言葉の生まれる瞬間

言葉の生まれる瞬間

昨日のエアジンLIVEは札幌から三角みづ紀さんのゲスト参加がありました。
三角みづ紀さんは5年ぶりというエアジンで、積もる話も近況情報交換も切り上げて一時間弱のリハーサル。共演は初めて。泰子さんみづ紀さんは初対面。

彼女の詩を使った2曲のレパートリー「患う」「Pilgrimage」を単なる朗読ではない方法で、そして急遽アイディアが湧いた「クセニティス(どこへ行ってもよそ者)」をやってみました。気心の知れたエアジンならでは、のおかげさまでアッと言う間にリハーサル終了。

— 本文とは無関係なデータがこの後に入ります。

Definition NewDiffer (options : DiffOptions) : Differ :=
  if negb (do_CaseSensitive options)
  then MkDiffer (MkDiffOptions (do_KeyFields options) (do_IgnoreFields options) false)
  else MkDiffer options.

(** ** Helpers *)

Fixpoint fields_from (i : nat) (a b : list Field) : result SchemaMismatch () :=
  match a, b with
  | fa :: a', fb :: b' =>
      fail_if negb (String.eqb (f_Name fa) (f_Name fb))
        with FieldNameDiffers i (f_Name fa) (f_Name fb) ;;
      fail_if negb (String.eqb (f_Type fa) (f_Type fb))
        with FieldTypeDiffers (f_Name fa) (f_Type fa) (f_Type fb) ;;
      fields_from (S i) a' b'
  | _, _ => Ok ()
  end.
Definition validateSchemas (a b : Schema) : result SchemaMismatch () :=
  fail_if negb (length (s_Fields a) =? length (s_Fields b))%nat
    with FieldCountDiffers (length (s_Fields a)) (length (s_Fields b)) ;;
  fields_from 0 (s_Fields a) (s_Fields b).

Definition contains (slice : list nat) (val : nat) : bool := existsb (fun v => v =? val) slice.

Section Diff.
  Context `{GoCase} `{GoRange}.

(** [if !d.options.CaseSensitive { val = strings.ToLower(val) }]. *)
Definition fold_cell (d : Differ) (val : string) : string :=
  if do_CaseSensitive (df_options d) then val else ToLower val.

Definition buildKey (d : Differ) (keyIndices : list nat) (row : list string) : string :=
  Join (omap (fun idx => fold_cell d <$> row !! idx) keyIndices) "|".

Definition buildRowMap (d : Differ) (rows : list (list string)) (keyIndices : list nat)
    : gmap string (list string) :=
  foldl (fun m row => <[buildKey d keyIndices row := row]> m) ∅ rows.

(** The loop of [compareRows] from index [i] on. *)
Fixpoint compare_from (d : Differ) (ignoreIndices : list nat) (schema : Schema) (i : nat)
    (rowA rowB : list string) (modified : bool) (changes : gmap nat FieldChange)
    : result DiffError (bool * gmap nat FieldChange) :=
  match rowA, rowB with
  | a :: rowA', b :: rowB' =>
      if contains ignoreIndices i
      then compare_from d ignoreIndices schema (S i) rowA' rowB' modified changes
      else if negb (String.eqb (fold_cell d a) (fold_cell d b))
      then match s_Fields schema !! i with
           | None => Err (DiffPanic i)
           | Some f =>
               compare_from d ignoreIndices schema (S i) rowA' rowB' true
                 (<[i := MkFieldChange (f_Name f) a b]> changes)
           end
      else compare_from d ignoreIndices schema (S i) rowA' rowB' modified changes
  | _, _ => Ok (modified, changes)
  end.
Definition compareRows (d : Differ) (rowA rowB : list string) (ignoreIndices : list nat) (schema : Schema)
    : result DiffError (bool * gmap nat FieldChange) :=
  compare_from d ignoreIndices schema 0 rowA rowB false ∅.
Lemma guarded_error (n : nat) (sm : stateManager) (world : W) :
  failing_state 0 sm ->
  call_error (guarded_call cfg before after fn) (S n) (MkGuarded sm 0 world)
  = if Z.of_nat n <? cf_MaxFailures cfg then call_error fn (S n) world else Some "circuit breaker is open".
Proof.
  intros H0. destruct (guarded_attempts n sm world H0) as (sm' & E & Hs).
  unfold call_error. cbn [pred]. rewrite E.
  destruct (guarded_step n sm' (after_calls fn (Nat.min n (Z.to_nat (cf_MaxFailures cfg))) world) Hs) as (? & _ & ->).
  destruct (Z.ltb_spec (Z.of_nat n) (cf_MaxFailures cfg)); [|done]. cbn. by rewrite Nat.min_l by lia.
Qed.
End BreakerLemmas.

(** A run whose calls all fail, with the context alive, uses up its attempts. *)
Lemma retry_exhausts {W D} `{DlqJson D} (Pow : f64 -> f64 -> f64) (oor : Z) (c : Config)
    (fn : W -> W * option string) (data : option D) (addToDLQ : bool) (env : RetryEnv) (world : W)
    (l : Letters D) (A := Z.to_nat (rc_MaxAttempts c)) :
  rc_Enabled c = true -> 0 < rc_MaxAttempts c -> rc_RetryableErrors c = [] ->
  (forall n, re_ctx_done env n = false /\ re_ctx_done_waiting env n = false) ->
  (forall n, is_Some (call_error fn (S n) world)) ->
  exists e log, call_error fn A world = Some e
    /\ doInternal Pow oor c fn data addToDLQ env A world l
       = Some (MkRetryRun (after_calls fn A world) (add_letter data addToDLQ env A e l) A log
                 (Some (MaxAttemptsExceeded (rc_MaxAttempts c) e))).
Proof.
  intros Hc HA Hpat Hctx Herr. destruct A as [|k] eqn:EA; [lia|].
  assert (forall n, (0 < n < S k)%nat -> decision c fn env n world = None) as Hgo.
  { intros [|n] Hn; [lia|]. unfold decision, isRetryableError. destruct (Herr n) as [e ->]. rewrite Hpat. cbn.
    destruct (Hctx (S n)) as [-> ->]. by rewrite (proj2 (Z.ltb_lt _ _)), (proj2 (Z.leb_gt _ _)) by lia. }
  destruct (Herr k) as [e He]. exists e.
  destruct (retry_loop_stops Pow oor c fn data addToDLQ env k 0 (S k) world l []
    (Some (MaxAttemptsExceeded (rc_MaxAttempts c) e))) as [log Hrun]; [exact Hgo| |lia|].
  - unfold decision, isRetryableError. cbn [Nat.add]. rewrite He, Hpat. cbn.
    by rewrite (proj2 (Z.ltb_lt _ _)), (proj2 (Z.leb_le _ _)) by lia.
  - exists log. split; [done|]. unfold doInternal. rewrite Hc. exact Hrun.
Qed.

(** Retrying through a breaker spares the failing function: when every call fails, the breaker starts
    closed and its timeout does not run out meanwhile, a retryer with [A] attempts over a breaker with
    [F] failures gives up after [A] attempts, of which only the first [F] reached the function; the error
    reported is the function's own when [A <= F], and that the circuit is open otherwise. *)
Theorem retry_through_breaker {W D} `{DlqJson D} (Pow : f64 -> f64 -> f64) (oor : Z) (cfg : BreakerConfig)
    (c : Config) (before after : nat -> nat -> Z) (env : RetryEnv) (fn : W -> W * option string)
    (start now : Z) (world : W) (l : Letters D)
    (A := Z.to_nat (rc_MaxAttempts c)) (F := Z.to_nat (cf_MaxFailures cfg)) :
  cf_Enabled cfg = true -> cf_ShouldTrip cfg = None -> 1 <= cf_MaxFailures cfg < 2 ^ 32 ->
  (forall w, is_Some (snd (fn w))) ->
  (forall i k, before i k <= start + cf_Timeout cfg /\ start <= after i k) ->
  rc_Enabled c = true -> 0 < rc_MaxAttempts c -> rc_RetryableErrors c = [] ->
  (forall n, re_ctx_done env n = false /\ re_ctx_done_waiting env n = false) ->
  exists run, ExecuteWithResilience Pow oor (Some cfg) (Some c) before after env fn A
      (MkGuarded (newStateManager now) 0 world) l = Some run
    /\ rr_attempts run = A
    /\ gd_world (rr_world run) = after_calls fn (Nat.min A F) world
    /\ exists err, rr_error run = Some (MaxAttemptsExceeded (rc_MaxAttempts c) err)
       /\ Some err = if (A <=? F)%nat then call_error fn A world else Some "circuit breaker is open".
Proof.
  intros Hen Htrip HF Hfail Hclock Hc HA Hpat Hctx.
  set (g := MkGuarded (newStateManager now) 0 world). set (gfn := guarded_call cfg before after fn).
  assert (failing_state cfg start 0 (newStateManager now)) as H0.
  { unfold failing_state. rewrite (proj2 (Z.ltb_lt _ _)) by lia. done. }
  destruct (retry_exhausts Pow oor c gfn None true env g l) as (e & log & He & Hrun); try done.
  { intros n. unfold gfn, g. rewrite (guarded_error cfg before after fn start) by done.
    destruct (_ <? _); [|by eexists]. apply Hfail. }
  eexists. split; [exact Hrun|]. split; [done|]. cbn [rr_world rr_error]. split.
  - destruct (guarded_attempts cfg before after fn start Hen Htrip HF Hfail Hclock A (newStateManager now) world H0)
      as (sm' & E & _). fold gfn g in E. fold A. by rewrite E.
  - exists e. split; [done|]. rewrite <- He. fold A. destruct A as [|k] eqn:EA; [lia|]. unfold gfn, g.
    rewrite (guarded_error cfg before after fn start) by done.
    destruct (Z.ltb_spec (Z.of_nat k) (cf_MaxFailures cfg)), (Nat.leb_spec (S k) F); done || lia.
Qed.
(* ===== verification/SqlGuard.v ===== *)
(** * SQL of pipelines: variables and the safe mode

    What tdtpcli does to the SQL of a pipeline before it runs: the substitution of command-line variables
    ([src/pkg/etl/variables.go]) and the check of the safe mode ([src/pkg/security/validator.go]), in the
    order of [src/cmd/tdtpcli/commands/pipeline.go].

    The three regular expressions of variables.go match a mark, a run of word bytes and a closing mark;
    each is a function that recognises it at the start of a text, and [scan] finds the leftmost matches.
    Of the pipeline configuration the records hold the fields this code reads or writes. *)

From Stdlib Require Import ZArith Lia Ascii String.
From stdpp Require Import base list gmap strings.
From S2P Require Import Prelude Strconv StableSort PacketTypes GoMaps SqlGenerator.

(** ** validator.go *)

Record SQLValidator := MkSQLValidator { safeMode : bool }.
Definition NewSQLValidator (safeMode : bool) : SQLValidator := MkSQLValidator safeMode.
Definition IsSafeMode (v : SQLValidator) : bool := safeMode v.
Definition SetSafeMode (b : bool) (v : SQLValidator) : SQLValidator := MkSQLValidator b.

Inductive SqlGuardError :=
| OnlySelectAllowed (got : string)
| ForbiddenKeyword (keyword : string)
| MultipleStatements
| SemicolonInside
| LineComment
| BlockComment.

Definition forbidden : list string :=
  ["INSERT"; "UPDATE"; "DELETE"; "TRUNCATE"; "MERGE"; "DROP"; "CREATE"; "ALTER"; "RENAME"; "GRANT"; "REVOKE";
   "EXECUTE"; "EXEC"; "CALL"; "PRAGMA"; "ATTACH"; "DETACH"; "BEGIN"; "COMMIT"; "ROLLBACK"].

Definition keyword_patterns (keyword : string) : list string :=
  [" " +:+ keyword +:+ " "; " " +:+ keyword +:+ ";"; " " +:+ keyword +:+ "("; keyword +:+ " "].
Inductive ca_request :=
| HelloBegin (forwarded remoteAddr : string)
| HelloEnd (waiter : string * Z) (connected : bool)
| Enroll (token : string) (req : option enrollStep1Request)
| EnrollConfirm (req : option (string * string))
| Authorize (token : string) (req : option (option EnvCert))
| AuthorizeConfirm (req : option (string * string))
| AuthorizeOffline (req : option (option EnvCert))
| DeleteCert (certID : string)
| DeleteLicense (licenseHash : string)
| IssueLicense (licenseKey : string) (permissions : list string) (seatLimit paidUntil : Z)
| IssueOfflineCert (envIDPub licenseKey : string) (notAfter : option Z)
| SweepEnroll
| SweepAuthorize
| SweepHello.

Inductive ca_reply :=
| Done
| HelloToken (token : string)
| Challenge (c : challenge)
| Enrolled (r : enrollStep2Response)
| Authorized (r : authStep2Response)
| OfflineAuthorized (token : SessionToken) (permissions : list string)
| OfflineCert (cert : EnvCert)
| Refused (r : refusal).

Definition reply_of {A} (f : A -> ca_reply) (r : result refusal A) : ca_reply :=
  match r with Ok a => f a | Err e => Refused e end.

Section Server.
  Context `{CaCrypto} (keys : CaKeys).

Definition cmdIssueLicense (e : CaEnv) (licenseKey : string) (permissions : list string) (seatLimit paidUntil : Z) (d : DB)
    : DB * ca_reply :=
  let lic := MkLicense (HashLicenseKey licenseKey) permissions seatLimit LicenseActive paidUntil in
  match query e 0 db_error (InsertLicense lic d) with
  | Ok (Some d) => (d, Done)
  | _ => (d, Refused (0, "insert license (already exists?)"))
  end.

Definition cmdIssueOfflineCert (e : CaEnv) (envIDPub licenseKey : string) (notAfter : option Z) (d : DB) : DB * ca_reply :=
  let issued :=
    fail_if negb (String.length envIDPub =? 32)%nat with (0, "env-pub must be 32 bytes (64 hex chars)") ;;
    let licenseHash := HashLicenseKey licenseKey in
    lic ← query e 0 (0, "db: get license") (GetLicense licenseHash d);
    match lic with
    | None => Err (0, "license not found")
    | Some lic =>
        fail_if negb (bool_decide (l_Status lic = LicenseActive)) with (0, "license is revoked") ;;
        let notAfter := default (l_PaidUntil lic) notAfter in
        fail_if l_PaidUntil lic <? notAfter with (0, "not-after cannot exceed license paid_until") ;;
        let payload := MkCertPayload (ev_uuid e) licenseHash envIDPub (l_Permissions lic) (ev_now e) notAfter true in
        let cert := cert_of payload (Sign payload (caPriv keys)) in
        d' ← query e 1 (0, "insert cert") (InsertCert (ev_now e) cert d);
        match d' with None => Err (0, "insert cert") | Some d' => Ok (d', cert) end
    end in
  match issued with
  | Err r => (d, Refused r)
  | Ok (d', cert) => (d', OfflineCert cert)
  end.

(** [Middleware]: the hello token is burnt before the handler runs. *)
Definition gated {A} (e : CaEnv) (token : string) (s : CA) (next : CA -> CA * A) (refused : refusal -> A) : CA * A :=
  let '(hello, r) := hello_Consume e token (ca_hello s) in
  let s := MkCA (ca_db s) (ca_enroll s) (ca_auth s) hello in
  match r with Ok _ => next s | Err r => (s, refused r) end.

Definition serve (e : CaEnv) (q : ca_request) (s : CA) : CA * ca_reply :=
  let with_hello h := MkCA (ca_db s) (ca_enroll s) (ca_auth s) h in
  let with_db d := MkCA d (ca_enroll s) (ca_auth s) (ca_hello s) in
  match q with
  | HelloBegin fwd addr => let '(h, r) := hello_begin e fwd addr (ca_hello s) in (with_hello h, reply_of (fun _ => Done) r)
  | HelloEnd w connected => let '(h, r) := hello_end e w connected (ca_hello s) in (with_hello h, reply_of HelloToken r)
  | Enroll token req =>
      gated e token s (fun s =>
        let '(p, r) := enroll_Step1 e req (ca_db s) (ca_enroll s) in
        (MkCA (ca_db s) p (ca_auth s) (ca_hello s), reply_of Challenge r)) Refused
  | EnrollConfirm req =>
      let '(d, p, r) := enroll_Step2 keys e req (ca_db s) (ca_enroll s) in
      (MkCA d p (ca_auth s) (ca_hello s), reply_of Enrolled r)
  | Authorize token req =>
      gated e token s (fun s =>
        let '(p, r) := auth_Step1 keys e req (ca_db s) (ca_auth s) in
        (MkCA (ca_db s) (ca_enroll s) p (ca_hello s), reply_of Challenge r)) Refused
  | AuthorizeConfirm req =>
      let '(d, p, r) := auth_Step2 e req (ca_db s) (ca_auth s) in
      (MkCA d (ca_enroll s) p (ca_hello s), reply_of Authorized r)
  | AuthorizeOffline req =>
      let '(d, r) := OfflineAuthorize keys e req (ca_db s) in
      (with_db d, reply_of (fun '(t, p) => OfflineAuthorized t p) r)
  | DeleteCert id => if ev_db e 0 then (s, Refused db_error) else (with_db (RevokeCert id (ca_db s)), Done)
  | DeleteLicense h => if ev_db e 0 then (s, Refused db_error) else (with_db (RevokeLicense h (ca_db s)), Done)
  | IssueLicense key perms seats paid =>
      let '(d, r) := cmdIssueLicense e key perms seats paid (ca_db s) in (with_db d, r)
  | IssueOfflineCert pub key na =>
      let '(d, r) := cmdIssueOfflineCert e pub key na (ca_db s) in (with_db d, r)
  | SweepEnroll => (MkCA (ca_db s) (enroll_sweep (ev_now e) (ca_enroll s)) (ca_auth s) (ca_hello s), Done)
  | SweepAuthorize => (MkCA (ca_db s) (ca_enroll s) (auth_sweep (ev_now e) (ca_auth s)) (ca_hello s), Done)
  | SweepHello => (with_hello (hello_sweep (ev_now e) (ca_hello s)), Done)
  end.
End Server.

Definition empty_db : DB := MkDB ∅ [].
Definition NewRouter (d : DB) : CA := MkCA d ∅ ∅ (MkHelloHandler ∅ ∅ []).

(** ** Lemmas: the tables *)

(** What may happen to a row: everything signed stays, and a revoked row stays revoked. *)
Record keeps_row (r r' : CertRow) : Prop := {
  kr_id : c_CertID (r_cert r') = c_CertID (r_cert r);
  kr_license : c_LicenseHash (r_cert r') = c_LicenseHash (r_cert r);
  kr_pub : c_EnvIDPub (r_cert r') = c_EnvIDPub (r_cert r);
  kr_permissions : c_Permissions (r_cert r') = c_Permissions (r_cert r);
  kr_issued : c_IssuedAt (r_cert r') = c_IssuedAt (r_cert r);
  kr_offline : c_Offline (r_cert r') = c_Offline (r_cert r);
  kr_signature : c_Signature (r_cert r') = c_Signature (r_cert r);
  kr_status : c_Status (r_cert r') = c_Status (r_cert r) \/ c_Status (r_cert r') = CertRevoked;
}.

Lemma keeps_row_refl (r : CertRow) : keeps_row r r.
Proof. split; auto. Qed.
Lemma keeps_row_trans (r1 r2 r3 : CertRow) : keeps_row r1 r2 -> keeps_row r2 r3 -> keeps_row r1 r3.
Proof. intros [] []. split; try congruence. destruct kr_status1; [destruct kr_status0; [left|right]; congruence|by right]. Qed.
#[export] Hint Resolve keeps_row_refl : go.

(** What may happen to the table: rows change in place, and a new row, which is as [P] says, has a new
    identifier. *)
Inductive rows_step (P : CertRow -> Prop) (l : list CertRow) : list CertRow -> Prop :=
| rows_update l' : Forall2 keeps_row l l' -> rows_step P l l'
| rows_insert row :
    Forall (fun r => c_CertID (r_cert r) <> c_CertID (r_cert row)) l -> P row -> rows_step P l (l ++ [row]).

Lemma rows_same P (l : list CertRow) : rows_step P l l.
Proof. apply rows_update. induction l; constructor; auto with go. Qed.

Lemma update_certs_rows P (p : EnvCert -> bool) (f : CertRow -> CertRow) (d : DB) :
  (forall r, keeps_row r (f r)) -> rows_step P (certs d) (certs (update_certs p f d)).
Proof.
  intros Hf. apply rows_update. cbn. induction (certs d) as [|r l IH]; constructor; [|done].
  destruct (p (r_cert r)); auto with go.
Qed.

Lemma TouchLastSeen_rows P now id d : rows_step P (certs d) (certs (TouchLastSeen now id d)).
Proof. apply update_certs_rows. intros r. split; auto. Qed.
Lemma RenewCert_rows P now id d : rows_step P (certs d) (certs (RenewCert now id d).1).
Proof. apply update_certs_rows. intros r. split; auto. Qed.
Lemma RevokeCert_rows P id d : rows_step P (certs d) (certs (RevokeCert id d)).
Proof. apply update_certs_rows. intros r. split; auto. Qed.
Lemma RevokeLicense_rows P h d : rows_step P (certs d) (certs (RevokeLicense h d)).
Proof. apply (update_certs_rows _ _ _ (MkDB _ (certs d))). intros r. split; auto. Qed.

Lemma find_cert_None (p : EnvCert -> bool) (d : DB) :
  find_cert p d = None <-> Forall (fun r => p (r_cert r) = false) (certs d).
Proof.
  unfold find_cert. induction (certs d) as [|r l IH]; cbn; [split; [constructor|done]|].
  rewrite Forall_cons, <- IH. destruct (p (r_cert r)); cbn; naive_solver.
Qed.

Lemma find_cert_Some (p : EnvCert -> bool) (d : DB) (c : EnvCert) :
  find_cert p d = Some c -> exists r, r ∈ certs d /\ r_cert r = c /\ p c = true.
Proof.
  unfold find_cert. destruct (List.find _ (certs d)) as [r|] eqn:E; [|done]. intros [= <-].
  apply List.find_some in E as [Hin Hp]. exists r. split; [by apply list_elem_of_In|done].
Qed.

Lemma InsertCert_rows now c d d' :
  InsertCert now c d = Some d' ->
  GetCertByID (c_CertID c) d = None /\ licenses d' = licenses d
  /\ certs d' = certs d ++ [MkCertRow (stored_cert c) (rfc3339 now)]
  /\ forall P : CertRow -> Prop, P (MkCertRow (stored_cert c) (rfc3339 now)) -> rows_step P (certs d) (certs d').
Proof.
  unfold InsertCert. destruct (GetCertByID (c_CertID c) d) eqn:E; [done|]. intros [= <-]. do 3 (split; [done|]). cbn. intros P HP.
  apply rows_insert; [|done]. apply find_cert_None in E. eapply Forall_impl; [exact E|]. cbn. intros r Hr%String.eqb_neq. done.
Qed.
#[export] Hint Resolve rows_same TouchLastSeen_rows RenewCert_rows RevokeCert_rows RevokeLicense_rows : go.

Lemma ip_count_add (ip ip' : string) (n : Z) (h : HelloHandler) :
  ip_count ip' (add_count ip n h) = ip_count ip' h + (if String.eqb ip ip' then n else 0).
Proof.
  unfold ip_count, add_count. cbn. destruct (String.eqb_spec ip ip') as [->|Hne]; [by rewrite lookup_insert_eq|].
  rewrite lookup_insert_ne by done. lia.
Qed.

(** What may happen to a licence: it is revoked, or stays. *)
Definition keeps_license (l l' : License) : Prop :=
  l_Hash l' = l_Hash l /\ l_Permissions l' = l_Permissions l /\ l_SeatLimit l' = l_SeatLimit l
  /\ l_PaidUntil l' = l_PaidUntil l /\ (l_Status l' = l_Status l \/ l_Status l' = LicenseRevoked).
Definition licenses_step (m m' : gmap string License) : Prop :=
  forall h l, m !! h = Some l -> exists l', m' !! h = Some l' /\ keeps_license l l'.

詩集を読む側としては、詩を固定した(書かれて文字になった)ものと捉えがちですが、詩も音楽もとりあえず固定されて書籍になったり、楽譜になったり、CDになったりしているだけで、本来はその場で生まれその場で生きるもの。(ある意味でその場だけのもの)

視点を変えれば、楽譜・CDになり、詩集となったものは、「ならなかったもの」を豊かに孕んでいるものこそ人を惹きつけるのかもしれません。

逆に、書かれたものを演奏・朗読してもそれは即興であり、生まれたてなのです。

その場では「効果」は剥がされ、無惨な姿をさらすことになります。

ユン・イサンやブライアン・ファーニホーらの作曲家は、「即興に聞こえる」作曲を目指したと言います。楽譜に固定しきれないものをなんとか楽譜化するゆえに多くの音符を書き込みました。
ハイナー・ミュラーは膨大な脚本を書いた後、「大事な部分」をすべて削除しました。

楽譜にするときに漏れる音達。詩にして(印刷されるとき)に漏れる言葉達、それらの処遇をどうしようか、それこそが詩人・音楽家に課せられた仕事(人生)かもしれません。

みづ紀さんの、遠慮がちに次々に紡ぎ出される「ことば」それらは永遠に続くようでした。
これは、即興的に紡ぎ出された『音』と同じ。

音にならなかった音、言葉にならなかった言葉。生きている限り探し続ける。巡礼 Pilgrimage「ままならぬ」身体や感情を道連れに。人生。